Dáil debates

Wednesday, 6 November 2024

Appropriation Bill 2024: Second Stage

 

3:40 pm

Photo of Mattie McGrathMattie McGrath (Tipperary, Independent) | Oireachtas source

The cost overruns and lack of value for money evident in the context of the Appropriation Bill are a major issue. One of the most glaring issues that arose in 2024 is the persistent problem of cost overruns. Projects across multiple Departments routinely exceed their initial budgets, often by substantial margins. For instance, the Department of Defence has seen numerous projects balloon in cost, with little or no accountability for the overruns. The pattern is not limited to defence infrastructure projects. The Department of Transport frequently exceeds its budget, leading to a waste of taxpayers' money.

The lack of value for money is another crucial issue. Despite the allocation of substantial funds, the outcomes often fall short of expectations. We can look at the healthcare sector for example. When I came into the House in 2007, the health budget was €7 billion. It is now €26.5 billion and there are cost overruns every year. The Minister has been in the Department of Public Expenditure, National Development Plan Delivery and Reform for a long time, and now he is back in it again. The overruns are just unbelievable.

The Bill also highlights the allocation for the upcoming fiscal year. The lack of accountability is a fundamental issue underpinning the problems. Departments and agencies often operate with minimal oversight, leading to mismanagement and inefficiencies. The absence of stringent accountability measures means that those responsible for cost overruns and poor value for money face little or no consequences. That is not acceptable.

I am a small businessperson. Any businessperson, big or small, could not operate in this way. This culture of impunity must be addressed if we are to see any meaningful improvement in Government spending. There must be responsibility. I am not naming anyone, but Secretaries General of Departments are well paid, so one can imagine that they should have sufficient experience to watch spending. It is simply unacceptable. The Appropriation Bill 2024, while necessary for funding the operation of the Government, exposes deep-seated cost overruns, lack of value for money and Government overspending.
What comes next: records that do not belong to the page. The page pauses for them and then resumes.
(* ===== verification/InputValidation.v ===== *)
(** * Validation of inputs against a schema

    [src/src/domain/inputs/input_validation_service.ts]: the validator of
    workflow inputs and of signal payloads. A schema is the JSON object it was
    parsed from; the fields the validator reads have the types the schema of
    schemas gives them ([minItems] and [maxItems] are read as numbers).

    The lemmas show what an empty list of errors means, whether or not the walk
    stops at the first failing entry. *)

From S2P Require Import Prelude JsString JsonText.
Local Open Scope Z_scope.

(** ** Objects *)

Definition field (key : string) (v : JsValue) : option JsValue :=
  match v with VObj l => assoc_get key l | _ => None end.

(** the field of an object, through a function *)
Definition find_field {R} (f : JsValue → R) (d : R) (key : string) : list (string * JsValue) → R :=
  fix go l := match l with
  | [] => d
  | (k, v) :: l => if bool_decide (k = key) then f v else go l
  end.

Lemma find_field_eq {R} (f : JsValue → R) d key l :
  find_field f d key l = default d (f <$> assoc_get key l).
Proof. induction l as [|[k v] l IH]; [done|]. cbn. by case_bool_decide. Qed.

(** [{...l, key: v}] *)
Fixpoint set_assoc {V} (key : string) (v : V) (l : list (string * V)) : list (string * V) :=
  match l with
  | [] => [(key, v)]
  | (k, w) :: l => if bool_decide (k = key) then (k, v) :: l else (k, w) :: set_assoc key v l
  end.

Lemma assoc_get_set {V} key k (v : V) l :
  assoc_get k (set_assoc key v l) = if bool_decide (k = key) then Some v else assoc_get k l.
Proof.
  induction l as [|[k' w] l IH]; cbn.
  - repeat case_bool_decide; congruence.
  - destruct (bool_decide (k' = key)) eqn:E; cbn.
    + apply bool_decide_eq_true in E as ->. repeat case_bool_decide; congruence.
    + apply bool_decide_eq_false in E. rewrite IH. repeat case_bool_decide; congruence.
Qed.

(** the names every object has *)
Definition OBJECT_PROTOTYPE : list string :=
  ["constructor"; "__defineGetter__"; "__defineSetter__"; "hasOwnProperty"; "__lookupGetter__";
   "__lookupSetter__"; "isPrototypeOf"; "propertyIsEnumerable"; "toString"; "valueOf"; "__proto__";
   "toLocaleString"].

(** [key in l] *)
Definition inObject (key : string) (l : list (string * JsValue)) : bool :=
  bool_decide (is_Some (assoc_get key l)) || bool_decide (key ∈ OBJECT_PROTOTYPE).

Definition truthy (v : option JsValue) : bool :=
  match v with
  | None | Some VNull | Some (VBool false) => false
  | Some (VNum z) => negb (z =? 0)
  | Some (VStr s) => negb (bool_decide (s = ""))
  | Some _ => true
  end.
(* ===== verification/DataMetadata.v ===== *)
(** * Data metadata

    [src/src/domain/data/data_metadata.ts] and [duration.ts]: the schema of
    the metadata of a data version, lifetimes and garbage-collection policies,
    and the forms both have in a catalog column. A value of type [unknown] is
    read in two steps, the types of its fields and then the checks on them;
    the checks of the schema library on the text of UUIDs and instants are the
    parameters [isUuid] and [isDatetime]. *)

From Stdlib Require Import Ascii.
From S2P Require Import Prelude JsString.
Local Open Scope Z_scope.

Module DataMetadata.

(** ** Durations *)

(** [s.match(/^(\d+)(mo|y|h|m|d|w)$/)]: the digits and the unit *)
Fixpoint spanDigits (s : string) : string * string :=
  match s with
  | String c s' =>
      if isDigit c then let '(d, u) := spanDigits s' in (String c d, u) else ("", s)
  | EmptyString => ("", "")
  end.

Definition DURATION_UNITS : list string := ["mo"; "y"; "h"; "m"; "d"; "w"].

Definition matchDuration (s : string) : option (Z * string) :=
  let '(digits, unit) := spanDigits s in
  if negb (bool_decide (digits = "")) && bool_decide (unit ∈ DURATION_UNITS)
  then Some (digits_value 0 digits, unit) else None.

Definition unitMs (value : Z) (unit : string) : option Z :=
  if bool_decide (unit = "mo") then Some (value * 30 * 24 * 60 * 60 * 1000)
  else if bool_decide (unit = "y") then Some (value * 365 * 24 * 60 * 60 * 1000)
  else if bool_decide (unit = "h") then Some (value * 60 * 60 * 1000)
  else if bool_decide (unit = "m") then Some (value * 60 * 1000)
  else if bool_decide (unit = "d") then Some (value * 24 * 60 * 60 * 1000)
  else if bool_decide (unit = "w") then Some (value * 7 * 24 * 60 * 60 * 1000)
  else None.

Definition lifetimeToMs (lifetime : string) : option Z :=
  '(value, unit) ← matchDuration lifetime; unitMs value unit.

Definition parseDataDuration (duration : string) : result Z :=
  match matchDuration duration with
  | None => Throw ("Invalid duration format: " +:+ duration)
  | Some (value, unit) =>
      match unitMs value unit with
      | Some ms => Ok ms
      | None => Throw ("Unknown duration unit: " +:+ unit)
      end
  end.

Definition isDuration (s : string) : bool := bool_decide (is_Some (matchDuration s)).

Definition positiveDuration (s : string) : bool :=
  match matchDuration s with Some (value, _) => 0 <? value | None => false end.

Definition LifetimeSchema (s : string) : bool :=
  isDuration s || bool_decide (s ∈ ["ephemeral"; "infinite"; "job"; "workflow"]).

Definition OutputLifetimeSchema (s : string) : bool :=
  positiveDuration s || bool_decide (s = "infinite").

Definition normalizeLifetime (lifetime : string) : string :=
  match matchDuration lifetime with
  | Some (value, _) => if value =? 0 then "workflow" else lifetime
  | None => lifetime
  end.

(** ** Garbage-collection policies *)

Inductive GarbageCollectionPolicy := GcVersions (n : Z) | GcDuration (s : string).

#[global] Instance GarbageCollectionPolicy_eq_dec : EqDecision GarbageCollectionPolicy.
Proof. solve_decision. Defined.

Definition GarbageCollectionSchema (policy : GarbageCollectionPolicy) : bool :=
  match policy with
  | GcVersions n => isSafeInteger n && (0 <? n)
  | GcDuration s => positiveDuration s
  end.

Definition garbageCollectionToColumn (policy : GarbageCollectionPolicy) : string :=
  match policy with GcVersions n => pretty n | GcDuration s => s end.

Definition garbageCollectionFromColumn (column : string) : GarbageCollectionPolicy :=
  if negb (bool_decide (column = "")) && all_chars isDigit column
  then GcVersions (digits_value 0 column) else GcDuration column.

(** ** Lifecycles and owners *)

Definition DataLifecycleSchema (s : string) : bool := bool_decide (s ∈ ["active"; "deleted"]).

Definition lifecycleFromColumn (column : string) : string :=
  if DataLifecycleSchema column then column else "".

Definition BEHAVIOR_OWNER_TYPE : string := "behavior-method".
Definition MODEL_OWNER_TYPE : string := "model-method".

Definition OwnerTypes : list string := ["model-method"; "workflow-step"; "manual"].

Definition canonicalOwnerType (ownerType : string) : string :=
  if bool_decide (ownerType = BEHAVIOR_OWNER_TYPE) then MODEL_OWNER_TYPE else ownerType.

Record OwnerDefinition := MkOwnerDefinition {
  definitionHash : option string;
  ownerType : string;
  ownerRef : string;
  od_workflowId : option string;
  workflowRunId : option string;
  od_workflowName : option string;
  jobName : option string;
  stepName : option string;
  source : option string;
}.

#[global] Instance OwnerDefinition_eq_dec : EqDecision OwnerDefinition.
Proof. solve_decision. Defined.

Record t := Mk {
  name : string;
  id : string;
  version : Z;
  contentType : string;
  lifetime : string;
  garbageCollection : GarbageCollectionPolicy;
  streaming : bool;
  tags : list (string * string);
  ownerDefinition : OwnerDefinition;
  createdAt : string;
  size : option Z;
  checksum : option string;
  lifecycle : option string;
  renamedTo : option string;
}.

#[global] Instance t_eq_dec : EqDecision t.
Proof. solve_decision. Defined.

#[global] Instance t_eta : Eta t := λ m,
  Mk (name m) (id m) (version m) (contentType m) (lifetime m) (garbageCollection m)
     (streaming m) (tags m) (ownerDefinition m) (createdAt m) (size m) (checksum m)
     (lifecycle m) (renamedTo m).

(** ** The schema *)

Definition MAX_DATA_TAGS : Z := 10000.

(** the name stays within its directory *)
Definition safeDataName (name : string) : bool :=
  negb (includesPair "." "." name) && negb (includesChar "/" name) &&
  negb (includesChar "\" name) && negb (includesChar (ascii_of_nat 0) name).

Definition readString (key : string) (l : list (string * JsValue)) : option string :=
  field_string key l.

Definition readOptString (key : string) (l : list (string * JsValue)) : option (option string) :=
  match assoc_get key l with
  | None => Some None
  | Some (VStr s) => Some (Some s)
  | Some _ => None
  end.

Definition readNumber (key : string) (l : list (string * JsValue)) : option Z :=
  match assoc_get key l with Some (VNum z) => Some z | _ => None end.

Definition readOptNumber (key : string) (l : list (string * JsValue)) : option (option Z) :=
  match assoc_get key l with
  | None => Some None
  | Some (VNum z) => Some (Some z)
  | Some _ => None
  end.

(** [z.record(z.string(), z.string())] *)
Fixpoint stringEntries (l : list (string * JsValue)) : option (list (string * string)) :=
  match l with
  | [] => Some []
  | (k, VStr v) :: l => rest ← stringEntries l; Some ((k, v) :: rest)
  | _ => None
  end.

(** the types of the fields of an owner *)
Definition readOwner (raw : option JsValue) : option OwnerDefinition :=
  match raw with
  | Some (VObj l) =>
      definitionHash ← readOptString "definitionHash" l;
      ownerType ← readString "ownerType" l;
      ownerRef ← readString "ownerRef" l;
      workflowId ← readOptString "workflowId" l;
      workflowRunId ← readOptString "workflowRunId" l;
      workflowName ← readOptString "workflowName" l;
      jobName ← readOptString "jobName" l;
      stepName ← readOptString "stepName" l;
      source ← readOptString "source" l;
      Some (MkOwnerDefinition definitionHash ownerType ownerRef workflowId workflowRunId
              workflowName jobName stepName source)
  | _ => None
  end.

(** the types of the fields of the metadata; [streaming] has a default *)
Definition readMetadata (raw : JsValue) : option t :=
  match raw with
  | VObj l =>
      name ← readString "name" l;
      id ← readString "id" l;
      version ← readNumber "version" l;
      contentType ← readString "contentType" l;
      lifetime ← readString "lifetime" l;
      garbageCollection ← match assoc_get "garbageCollection" l with
        | Some (VNum n) => Some (GcVersions n)
        | Some (VStr s) => Some (GcDuration s)
        | _ => None
        end;
      streaming ← match assoc_get "streaming" l with
        | None => Some false
        | Some (VBool b) => Some b
        | Some _ => None
        end;
      tags ← match assoc_get "tags" l with
        | Some (VObj entries) => stringEntries entries
        | _ => None
        end;
      ownerDefinition ← readOwner (assoc_get "ownerDefinition" l);
      createdAt ← readString "createdAt" l;
      size ← readOptNumber "size" l;
      checksum ← readOptString "checksum" l;
      lifecycle ← readOptString "lifecycle" l;
      renamedTo ← readOptString "renamedTo" l;
      Some (Mk name id version contentType lifetime garbageCollection streaming tags
              ownerDefinition createdAt size checksum lifecycle renamedTo)
  | _ => None
  end.

Section schema.
Context (isUuid isDatetime : string → bool).

Definition OwnerDefinitionSchema (o : OwnerDefinition) : bool :=
  default true ((λ h, negb (bool_decide (h = ""))) <$> definitionHash o) &&
  bool_decide (ownerType o ∈ OwnerTypes) &&
  negb (bool_decide (ownerRef o = "")) &&
  default true (isUuid <$> od_workflowId o) &&
  default true (isUuid <$> workflowRunId o).
(* ===== verification/Intent.v ===== *)
(** * Intents

    [src/src/domain/datastore_v3/intent.ts]: what a change of the datastore
    means. An intent comes from a caller as an object of type [unknown];
    [createIntent] reads the fields its kind takes, each checked, refuses any
    other field, and names the one partition the change belongs to. The server
    authorises on the intent, so the theorem states what an accepted intent is
    sure to be. *)

From Stdlib Require Import Ascii.
From S2P Require Import Prelude JsString ModelType PartitionKey.

Module Intent.
Import ModelType.

(** ** Kinds and shapes *)

Inductive IntentKind :=
| KDataSave | KDataAppend | KDataDelete | KDataGc
| KDataRename | KOutputSave | KOutputDelete | KEvaluatedDefinitionSave
| KEvaluatedDefinitionDelete | KGrantCreate | KGrantRevoke | KGroupCreate
| KGroupUpdate | KTokenCreate | KTokenRevoke | KTokenRotate
| KWorkerTokenCreate | KWorkerTokenRevoke | KWorkerDelete | KRunCreate
| KRunUpdate | KRunDelete | KRunSnapshotSave | KRunSnapshotDelete
| KRunStartSave | KRunStartDelete | KDefinitionCreate | KDefinitionEdit
| KDefinitionDelete | KEvaluatedWorkflowSave | KEvaluatedWorkflowDelete | KDefinitionRenameTo
| KDefinitionRenameFrom | KAutoDefinitionSave | KAutoDefinitionDelete | KLockfileWrite.

#[global] Instance IntentKind_eq_dec : EqDecision IntentKind.
Proof. solve_decision. Defined.

Definition IntentKind_toString (k : IntentKind) : string :=
  match k with
  | KDataSave => "data.save"
  | KDataAppend => "data.append"
  | KDataDelete => "data.delete"
  | KDataGc => "data.gc"
  | KDataRename => "data.rename"
  | KOutputSave => "output.save"
  | KOutputDelete => "output.delete"
  | KEvaluatedDefinitionSave => "evaluated-definition.save"
  | KEvaluatedDefinitionDelete => "evaluated-definition.delete"
  | KGrantCreate => "grant.create"
  | KGrantRevoke => "grant.revoke"
  | KGroupCreate => "group.create"
  | KGroupUpdate => "group.update"
  | KTokenCreate => "token.create"
  | KTokenRevoke => "token.revoke"
  | KTokenRotate => "token.rotate"
  | KWorkerTokenCreate => "worker-token.create"
  | KWorkerTokenRevoke => "worker-token.revoke"
  | KWorkerDelete => "worker.delete"
  | KRunCreate => "run.create"
  | KRunUpdate => "run.update"
  | KRunDelete => "run.delete"
  | KRunSnapshotSave => "run-snapshot.save"
  | KRunSnapshotDelete => "run-snapshot.delete"
  | KRunStartSave => "run-start.save"
  | KRunStartDelete => "run-start.delete"
  | KDefinitionCreate => "definition.create"
  | KDefinitionEdit => "definition.edit"
  | KDefinitionDelete => "definition.delete"
  | KEvaluatedWorkflowSave => "evaluated-workflow.save"
  | KEvaluatedWorkflowDelete => "evaluated-workflow.delete"
  | KDefinitionRenameTo => "definition.rename-to"
  | KDefinitionRenameFrom => "definition.rename-from"
  | KAutoDefinitionSave => "auto-definition.save"
  | KAutoDefinitionDelete => "auto-definition.delete"
  | KLockfileWrite => "lockfile.write"
  end.

Inductive Shape :=
| ShModel | ShData | ShDataOpt | ShRename | ShOutput | ShRun | ShDefinition | ShRenameTo | ShRenameFrom | ShAuto | ShLockfile.

#[global] Instance Shape_eq_dec : EqDecision Shape.
Proof. solve_decision. Defined.

Definition SHAPES (k : IntentKind) : Shape :=
  match k with
  | KDataSave | KDataAppend => ShData
  | KDataDelete | KDataGc => ShDataOpt
  | KDataRename => ShRename
  | KOutputSave | KOutputDelete => ShOutput
  | KEvaluatedDefinitionSave | KEvaluatedDefinitionDelete | KGrantCreate | KGrantRevoke
  | KGroupCreate | KGroupUpdate | KTokenCreate | KTokenRevoke | KTokenRotate
  | KWorkerTokenCreate | KWorkerTokenRevoke | KWorkerDelete => ShModel
  | KRunCreate | KRunUpdate | KRunDelete | KRunSnapshotSave | KRunSnapshotDelete
  | KRunStartSave | KRunStartDelete => ShRun
  | KDefinitionCreate | KDefinitionEdit | KDefinitionDelete | KEvaluatedWorkflowSave
  | KEvaluatedWorkflowDelete => ShDefinition
  | KDefinitionRenameTo => ShRenameTo
  | KDefinitionRenameFrom => ShRenameFrom
  | KAutoDefinitionSave | KAutoDefinitionDelete => ShAuto
  | KLockfileWrite => ShLockfile
  end.

Definition INTENT_KINDS : list IntentKind :=
  [KDataSave; KDataAppend; KDataDelete; KDataGc; KDataRename; KOutputSave; KOutputDelete;
   KEvaluatedDefinitionSave; KEvaluatedDefinitionDelete; KGrantCreate; KGrantRevoke;
   KGroupCreate; KGroupUpdate; KTokenCreate; KTokenRevoke; KTokenRotate;
   KWorkerTokenCreate; KWorkerTokenRevoke; KWorkerDelete; KRunCreate; KRunUpdate;
   KRunDelete; KRunSnapshotSave; KRunSnapshotDelete; KRunStartSave; KRunStartDelete;
   KDefinitionCreate; KDefinitionEdit; KDefinitionDelete; KEvaluatedWorkflowSave;
   KEvaluatedWorkflowDelete; KDefinitionRenameTo; KDefinitionRenameFrom;
   KAutoDefinitionSave; KAutoDefinitionDelete; KLockfileWrite].

(** the kind of that name, [Object.hasOwn(SHAPES, kind)] *)
Definition kindOf (s : string) : option IntentKind :=
  List.find (λ k, bool_decide (IntentKind_toString k = s)) INTENT_KINDS.

(** the type of control-plane record an intent is about *)
Definition CONTROL_PLANE_INTENT_TYPES (k : IntentKind) : option string :=
  match k with
  | KGrantCreate | KGrantRevoke => Some "swamp/grant"
  | KGroupCreate | KGroupUpdate => Some "swamp/group"
  | KTokenCreate | KTokenRevoke | KTokenRotate => Some "swamp/server-token"
  | KWorkerTokenCreate | KWorkerTokenRevoke => Some "swamp/enrollment-token"
  | KWorkerDelete => Some "swamp/worker"
  | _ => None
  end.

(** ** Intents *)

Record ModelRef := MkModelRef { mr_type : string; mr_id : string }.
Record RunRef := MkRunRef { rr_workflowId : string; rr_runId : string }.
Record DefinitionRef := MkDefinitionRef {
  dr_kind : PartitionKey.DefinitionKind; dr_name : string }.

#[global] Instance ModelRef_eq_dec : EqDecision ModelRef.
Proof. solve_decision. Defined.
#[global] Instance RunRef_eq_dec : EqDecision RunRef.
Proof. solve_decision. Defined.
#[global] Instance DefinitionRef_eq_dec : EqDecision DefinitionRef.
Proof. solve_decision. Defined.

Definition modelRef (type : ModelType.t) (id : string) : ModelRef :=
  MkModelRef (normalized type) (toLowerCase id).

(** one constructor per shape, with the fields the shape has *)
Inductive t :=
| InModel (kind : IntentKind) (model : ModelRef)
| InData (kind : IntentKind) (model : ModelRef) (name : string) (version : Z)
| InDataOpt (kind : IntentKind) (model : ModelRef) (name : string) (version : option Z)
| InRename (kind : IntentKind) (model : ModelRef) (name to : string)
| InOutput (kind : IntentKind) (model : ModelRef) (outputId : string)
| InRun (kind : IntentKind) (run : RunRef)
| InDefinition (kind : IntentKind) (definition : DefinitionRef)
| InRenameTo (kind : IntentKind) (definition : DefinitionRef) (from : string)
| InRenameFrom (kind : IntentKind) (definition : DefinitionRef) (to : string)
| InAuto (kind : IntentKind) (id : string)
| InLockfile (kind : IntentKind).

#[global] Instance t_eq_dec : EqDecision t.
Proof. solve_decision. Defined.

Definition kind (i : t) : IntentKind :=
  match i with
  | InModel k _ | InData k _ _ _ | InDataOpt k _ _ _ | InRename k _ _ _ | InOutput k _ _
  | InRun k _ | InDefinition k _ | InRenameTo k _ _ | InRenameFrom k _ _ | InAuto k _
  | InLockfile k => k
  end.

Definition shape (i : t) : Shape :=
  match i with
  | InModel _ _ => ShModel | InData _ _ _ _ => ShData | InDataOpt _ _ _ _ => ShDataOpt
  | InRename _ _ _ _ => ShRename | InOutput _ _ _ => ShOutput | InRun _ _ => ShRun
  | InDefinition _ _ => ShDefinition | InRenameTo _ _ _ => ShRenameTo
  | InRenameFrom _ _ _ => ShRenameFrom | InAuto _ _ => ShAuto | InLockfile _ => ShLockfile
  end.

Definition model (i : t) : option ModelRef :=
  match i with
  | InModel _ m | InData _ m _ _ | InDataOpt _ m _ _ | InRename _ m _ _ | InOutput _ m _ => Some m
  | _ => None
  end.

Definition DEFINITION_CHANGE_KINDS : list IntentKind :=
  [KDefinitionCreate; KDefinitionEdit; KDefinitionDelete; KDefinitionRenameTo;
   KDefinitionRenameFrom].

Definition changesDefinition (intent : t) : bool :=
  bool_decide (kind intent ∈ DEFINITION_CHANGE_KINDS).

(** ** The partition of an intent *)

Definition modelPartition (m : ModelRef) : result PartitionKey.t :=
  type ← ModelType.create (mr_type m);
  PartitionKey.partitionOf (PartitionKey.AgModel type (mr_id m)).

Definition intentPartition (intent : t) : result PartitionKey.t :=
  match intent with
  | InModel _ m | InData _ m _ _ | InDataOpt _ m _ _ | InRename _ m _ _ | InOutput _ m _ =>
      modelPartition m
  | InRun _ run =>
      PartitionKey.partitionOf (PartitionKey.AgRun (rr_workflowId run) (rr_runId run))
  | InDefinition _ d | InRenameTo _ d _ | InRenameFrom _ d _ =>
      PartitionKey.partitionOf (PartitionKey.AgConfig (dr_kind d) (dr_name d))
  | InAuto _ id => PartitionKey.partitionOf (PartitionKey.AgDefinition id)
  | InLockfile _ => PartitionKey.partitionOf PartitionKey.AgLockfile
  end.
Without significant reforms to enhance accountability and ensure efficient use of funds, these problems will continue to undermine public trust and waste taxpayers' money. It is imperative that the Government takes decisive action, but I do not think it will. Let us just take the children's hospital, for example. My goodness. Professor Jimmy Sheehan and others came in here and told us they would build a hospital on the M50. We had a site of 70 acres. They said they would build it for between €900 million and €1.1 billion in 11 to 13 months. They also warned about going ahead with what we are doing. The Minister was invited to the AV room as well to hear that the equipment would be obsolete by the time the hospital was built, and here we are six, seven or eight years later when, of course, the equipment is obsolete. It is shameful to put the hospital in the wrong place, with no helipads other than a small helipad for red craft on a calm day. The children's hospital is the most massive example.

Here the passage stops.